» **WORK TO COMPLETE**:
From the entries below, reproduce exactly the line containing "- destruct Hl as (Hr & Hne & Hl).", the line containing "assert (Hev : exists", and every line in between, with nothing added.

» **INFORMATION**:
....

(* ===== verification/RoleCheck.v ===== *)
(** * Permission checks on a workspace read the membership table

    With the built-in rules for workspaces, the check that guards the product
    operations walks the chain of roles from the wanted one up to the owner. *)

From stdpp Require Import base gmap strings list.
From Stdlib Require Import ZArith Lia.
From S2P Require Import Prelude Conditions Model ModelJson Types Text Engine Memory MemoryKeys MemoryTheorems EngineTheorems.
From S2P Require Import Service ServiceWorkspaces WorkspaceInv ServiceFrame.
#[local] Open Scope Z_scope.

Lemma visitKey_rel ns obj r r' : visitKey ns obj r = visitKey ns obj r' -> r = r'.
Proof. unfold visitKey. intros Hk. do 4 apply string_app_inj_l in Hk. done. Qed.

Section Chain.
Context `{TextParsers} (rd : TupleReader) (m : Model) (projectID tenantID ns obj u : string) (cc : anymap).

(** A subject that is just a user. *)
Definition plainSubject (s : Subject) : Prop := Set_ s = None /\ Wildcard s = false /\ Cond s = None.

Context (subs : string -> list Subject).
Context (Hsubs : forall r, ListSubjects rd projectID tenantID ns obj r = Ok (subs r) /\ Forall plainSubject (subs r)).

Definition listed (r : string) : bool := existsb (fun s => negb (String.eqb u "") && String.eqb (UserID s) u) (subs r).

Definition budgetFor (n : nat) (st : evalState) : Prop := maxReads st <= 0 \/ reads st + Z.of_nat n <= maxReads st.

Definition countRead (st : evalState) : evalState :=
  mkEvalState (visited st) (memo st) (cyclesSeen st) (reads st + 1) (calls st + 1) (maxReads st) (collector st).

Lemma chargeOrRecord_ok n st :
  budgetFor (S n) st -> exists st', chargeOrRecord st = (Ok tt, st') /\ countCall st' = countRead st /\ budgetFor n (countRead st).
Proof.
  unfold budgetFor, chargeOrRecord, charge. simpl. intros Hb.
  destruct (Z.ltb_spec 0 (maxReads st)), (Z.ltb_spec (maxReads st) (reads st + 1)); simpl; try (exfalso; lia); eexists; (split_and!; done || lia).
Qed.

Lemma evalThis_plain rec r n st :
  budgetFor (S n) st ->
  evalThis rd projectID tenantID (mkQuery u None) cc rec ns obj r false st = (Ok (listed r), countRead st) /\
  budgetFor n (countRead st).
Proof.
  intros Hb. destruct (chargeOrRecord_ok n st Hb) as (st1 & Hc & Hn & Hb'). split; [|done].
  unfold evalThis, bind at 1. rewrite Hc. destruct (Hsubs r) as [Hl Hp]. unfold bind, readSubjects. rewrite Hl, Hn.
  unfold listed. clear Hl. generalize (countRead st). intros st'.
  induction Hp as [|s l (Hset & Hw & Hcond) _ IH]; [done|]. cbn [orLoop]. unfold bind at 1.
  rewrite Hset, Hw, Hcond. simpl. destruct (negb (String.eqb u "") && String.eqb (UserID s) u); [done|].
  exact IH.
Qed.

#[local] Abbreviation EVAL := (evalRewrite rd projectID tenantID (mkQuery u None) cc).

Lemma evalRewrite_this rec r st :
  EVAL rec ns obj r RW.this false st = evalThis rd projectID tenantID (mkQuery u None) cc rec ns obj r false st.
Proof. done. Qed.

Lemma evalRewrite_or rec r r' st :
  r' <> "" ->
  EVAL rec ns obj r (RW.union [RW.this; RW.computed r']) false st
  = (let! ok := evalThis rd projectID tenantID (mkQuery u None) cc rec ns obj r false in
     if ok : bool then ret true
     else let! ok' := rec ns obj r' false in if ok' : bool then ret true else ret false) st.
Proof.
  intros Hne%String.eqb_neq. transitivity (orLoop (fun c => EVAL rec ns obj r c false) [RW.this; RW.computed r'] st); [done|].
  cbn [orLoop]. assert (Hc : EVAL rec ns obj r (RW.computed r') false = rec ns obj r' false); [|by rewrite Hc].
  simpl. unfold isThis. simpl. by rewrite Hne.
Qed.

(** Each role of the chain is granted directly or through the next one. *)
Fixpoint linked (l : list string) : Prop :=
  match l with
  | [] => False
  | r :: l' =>
      match l' with
      | [] => rewrite_of m ns r = RW.this
      | r' :: _ => rewrite_of m ns r = RW.union [RW.this; RW.computed r'] /\ r' <> "" /\ linked l'
      end
  end.

#[local] Abbreviation CHECK := (check rd m projectID tenantID (mkQuery u None) cc).
#[local] Abbreviation entered r st := (set_visited ({[visitKey ns obj r]} ∪ visited st) st).

(** The first visit of a node. *)
Lemma check_fresh left r st b st2 :
  memo st = ∅ -> visitKey ns obj r ∉ visited st ->
  EVAL (CHECK left) ns obj r (rewrite_of m ns r) false (entered r st) = (Ok b, st2) ->
  exists st', CHECK (S left) ns obj r false st = (Ok b, st').
Proof. intros Hm Hv He. cbn [check]. rewrite decide_False by done. rewrite Hm, lookup_empty, He. by eexists. Qed.

Lemma check_chain l r left st :
  linked (r :: l) -> NoDup (r :: l) -> memo st = ∅ ->
  (forall r', r' ∈ r :: l -> visitKey ns obj r' ∉ visited st) -> budgetFor (length (r :: l)) st ->
  exists st', CHECK (length (r :: l) + left) ns obj r false st = (Ok (existsb listed (r :: l)), st').
Proof.
  revert r st. induction l as [|r' l IH]; intros r st Hl Hnd Hm Hv Hb.
  - destruct (evalThis_plain (CHECK left) r 0 (entered r st) Hb) as [He _].
    eapply check_fresh; [done|apply Hv; left|]. cbn in Hl. rewrite Hl, evalRewrite_this, He.
    cbn [existsb]. by rewrite orb_false_r.
  - destruct Hl as (Hr & Hne & Hl).
    destruct (evalThis_plain (CHECK (length (r' :: l) + left)) r (length (r' :: l)) (entered r st) Hb) as [He Hb1].
    destruct (IH r' (countRead (entered r st))) as [st' Hst']; [done|by inversion Hnd|done| |done|].
    { intros r2 Hr2. simpl. rewrite elem_of_union, elem_of_singleton. intros [Heq%visitKey_rel|Hin].
      - subst r2. by inversion Hnd.
      - eapply Hv; [|exact Hin]. by right. }
    assert (Hev : exists st2, EVAL (CHECK (length (r' :: l) + left)) ns obj r (rewrite_of m ns r) false (entered r st)
              = (Ok (existsb listed (r :: r' :: l)), st2)).
    { rewrite Hr, evalRewrite_or by done. unfold bind at 1. rewrite He.
      change (existsb listed (r :: r' :: l)) with (listed r || existsb listed (r' :: l)).
      destruct (listed r); [by eexists|]. unfold bind. rewrite Hst'. cbn [orb].
      destruct (existsb listed (r' :: l)); by eexists. }
    destruct Hev as [st2 Hev]. exact (check_fresh _ _ _ _ _ Hm (Hv r ltac:(left)) Hev).
Qed.
End Chain.

(** ** The roles that grant a role, as the built-in rules have them *)
Definition grantingRoles (rel : Role) : list Role :=
  if String.eqb rel RoleOwner then [RoleOwner]
  else if String.eqb rel RoleAdmin then [RoleAdmin; RoleOwner]
  else if String.eqb rel RoleMember then [RoleMember; RoleAdmin; RoleOwner]
  else [RoleGuest; RoleMember; RoleAdmin; RoleOwner].

Definition builtinWorkspaceRules (m : Model) : Prop := m !! "workspace" = DefaultModel !! "workspace".

Lemma grantingRoles_chain m rel :
  builtinWorkspaceRules m -> Role_Valid rel = true ->
  exists l, grantingRoles rel = rel :: l /\ linked m "workspace" (rel :: l) /\ NoDup (rel :: l)
            /\ (length (rel :: l) <= 4)%nat.
Proof.
  intros Hm Hv.
  assert (Hrw : forall r, rewrite_of m "workspace" r = rewrite_of DefaultModel "workspace" r)
    by (intros r; unfold rewrite_of; by rewrite Hm).
  unfold Role_Valid in Hv. rewrite !orb_true_iff, !String.eqb_eq in Hv.
  destruct Hv as [[[->| ->]| ->]| ->]; eexists; (split; [reflexivity|]);
    (split; [cbn [linked]; rewrite !Hrw; repeat split; done|split; [|simpl; lia]]);
    apply (bool_decide_unpack _); vm_compute; exact I.
Qed.

Section Store.
Context `{TextParsers} `{MapRange} (s : Store) (p t ws u : string) (now : Time) (Hs : wsInv s).

Definition roleSubjects (r : string) : list Subject :=
  match ListSubjects_ now s p t "workspace" ws r with Ok l => l | Err _ => [] end.

Lemma roleSubjects_ok r :
  ListSubjects (storeReader now s) p t "workspace" ws r = Ok (roleSubjects r) /\ Forall plainSubject (roleSubjects r).
Proof.
  split; [done|]. apply Forall_forall. intros sub Hsub.
  apply (elem_of_ListSubjects now s p t "workspace" ws r _ _ (wi_keyed s Hs) eq_refl) in Hsub
    as (x & Hx & Hn & _ & _ & _ & <-).
  destruct (wi_only s Hs _ _ _ Hx Hn) as (ws' & r' & u' & ->). done.
Qed.

Lemma listed_role r : listed u roleSubjects r = true <-> u <> "" /\ hasRole s (scope p t) ws r u.
Proof.
  unfold listed. rewrite existsb_Exists, Exists_exists. split.
  - intros (sub & Hsub & [Hu%negb_true_iff%String.eqb_neq Heq%String.eqb_eq]%andb_prop). split; [done|].
    apply (elem_of_ListSubjects now s p t "workspace" ws r _ _ (wi_keyed s Hs) eq_refl) in Hsub
      as (x & Hx & Hn & Ho & Hr & _ & <-).
    destruct (wi_only s Hs _ _ _ Hx Hn) as (ws' & r' & u' & ->). simpl in *. subst. by eexists.
  - intros [Hu [x Hx]]. pose proof (storeKeyed_shard s (scope p t) (wi_keyed s Hs) _ _ Hx) as Hk. simpl in Hk.
    pose proof (proj1 (tupleKey_ident _ _) Hk) as Hid.
    destruct (wi_only s Hs _ _ _ Hx) as (ws' & r' & u' & ->); [by injection Hid|].
    apply tupleIdent_role in Hid as (-> & -> & ->). exists (mkSubject u None false None). split.
    + apply (elem_of_ListSubjects now s p t "workspace" ws r _ _ (wi_keyed s Hs) eq_refl).
      exists (roleTuple ws r u). done.
    + simpl. rewrite String.eqb_refl, andb_true_r. by apply negb_true_iff, String.eqb_neq.
Qed.

(** The check of the engine against the store. *)
Lemma check_role e m rel cc bs :
  reader e = storeReader now s -> maxDepth e = maxRecursionDepth ->
  builtinWorkspaceRules m -> Role_Valid rel = true -> u <> "" ->
  (effectiveMaxReads e 0 <= 0 \/ 4 <= effectiveMaxReads e 0) ->
  exists b, (CheckWithModel e m p t "workspace" ws rel u cc 0 bs).1 = Ok b /\
    (b = true <-> exists mb, rowAt s (scope p t) ws u = Some mb /\ mb_Status mb = StatusActive
                             /\ mb_Role mb ∈ grantingRoles rel).
Proof.
  intros Hrd Hd Hm Hv Hu Hb. destruct (grantingRoles_chain m rel Hm Hv) as (l & Hg & Hl & Hnd & Hlen).
  unfold CheckWithModel. rewrite Hrd, Hd.
  destruct (check_chain (storeReader now s) m p t "workspace" ws u cc roleSubjects roleSubjects_ok l rel
              (S maxRecursionDepth - length (rel :: l)) (newEvalState (effectiveMaxReads e 0) bs))
    as [st' Hst']; [done|done|done|intros r' _; apply not_elem_of_empty| |].
  { unfold budgetFor. simpl reads. simpl maxReads. destruct Hb; [by left|right]. lia. }
  replace (length (rel :: l) + (S maxRecursionDepth - length (rel :: l)))%nat with (S maxRecursionDepth) in Hst'
    by (unfold maxRecursionDepth; lia).
  exists (existsb (listed u roleSubjects) (rel :: l)). split; [by rewrite Hst'|]. rewrite Hg.
  rewrite existsb_Exists, Exists_exists. setoid_rewrite listed_role. setoid_rewrite (stored_role s Hs). naive_solver.
Qed.
End Store.

(** ** The guard of the product operations *)
Lemma allowed_member `{Sources} `{MapRange} `{TextParsers} svc p ws rel w m :
  wsInv (w_repo w) -> (resolverModelFor (pr_ProjectID p) w).1 = Ok m ->
  builtinWorkspaceRules m -> Role_Valid rel = true -> pr_UserID p <> "" ->
  (s_maxCheckReads svc <= 0 \/ 4 <= s_maxCheckReads svc) ->
  exists b, (allowed svc p ws rel w).1 = Ok b /\
    (b = true <-> exists mb, membershipRow (w_repo w) (pr_ProjectID p) (pr_TenantID p) ws (pr_UserID p) = Some mb
                             /\ mb_Status mb = StatusActive /\ mb_Role mb ∈ grantingRoles rel).
Proof.
  intros Hs Hres Hm Hv Hu Hb. unfold allowed, bind at 1.
  pose proof (reads_repo (c := resolverModelFor (pr_ProjectID p)) w) as Hw.
  destruct (resolverModelFor (pr_ProjectID p) w) as [r w1]. simpl in Hres, Hw. subst r.
  unfold evalWith, bind, now_, get, lift. simpl. rewrite Hw.
  set (e := engineWith svc m (clock (w_ticks w1)) (w_repo w)).
  assert (He : effectiveMaxReads e 0 <= 0 \/ 4 <= effectiveMaxReads e 0).
  { unfold effectiveMaxReads. simpl. destruct (Z.ltb_spec 0 (s_maxCheckReads svc)); lia. }
  destruct (check_role (w_repo w) (pr_ProjectID p) (pr_TenantID p) ws (pr_UserID p) (clock (w_ticks w1)) Hs e m rel
              ∅ None eq_refl eq_refl Hm Hv Hu He) as (b & Hb1 & Hb2).
  exists b. split; [|exact Hb2]. unfold Engine.Check. simpl ModelFor. fold e.
  cbv beta iota. destruct (CheckWithModel e m _ _ _ _ _ _ _ _ _) as [r st]. simpl in Hb1 |- *. by rewrite Hb1.
Qed.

....

» **PROBLEM SOLUTION**:
  - destruct Hl as (Hr & Hne & Hl).
    destruct (evalThis_plain (CHECK (length (r' :: l) + left)) r (length (r' :: l)) (entered r st) Hb) as [He Hb1].
    destruct (IH r' (countRead (entered r st))) as [st' Hst']; [done|by inversion Hnd|done| |done|].
    { intros r2 Hr2. simpl. rewrite elem_of_union, elem_of_singleton. intros [Heq%visitKey_rel|Hin].
      - subst r2. by inversion Hnd.
      - eapply Hv; [|exact Hin]. by right. }
    assert (Hev : exists st2, EVAL (CHECK (length (r' :: l) + left)) ns obj r (rewrite_of m ns r) false (entered r st)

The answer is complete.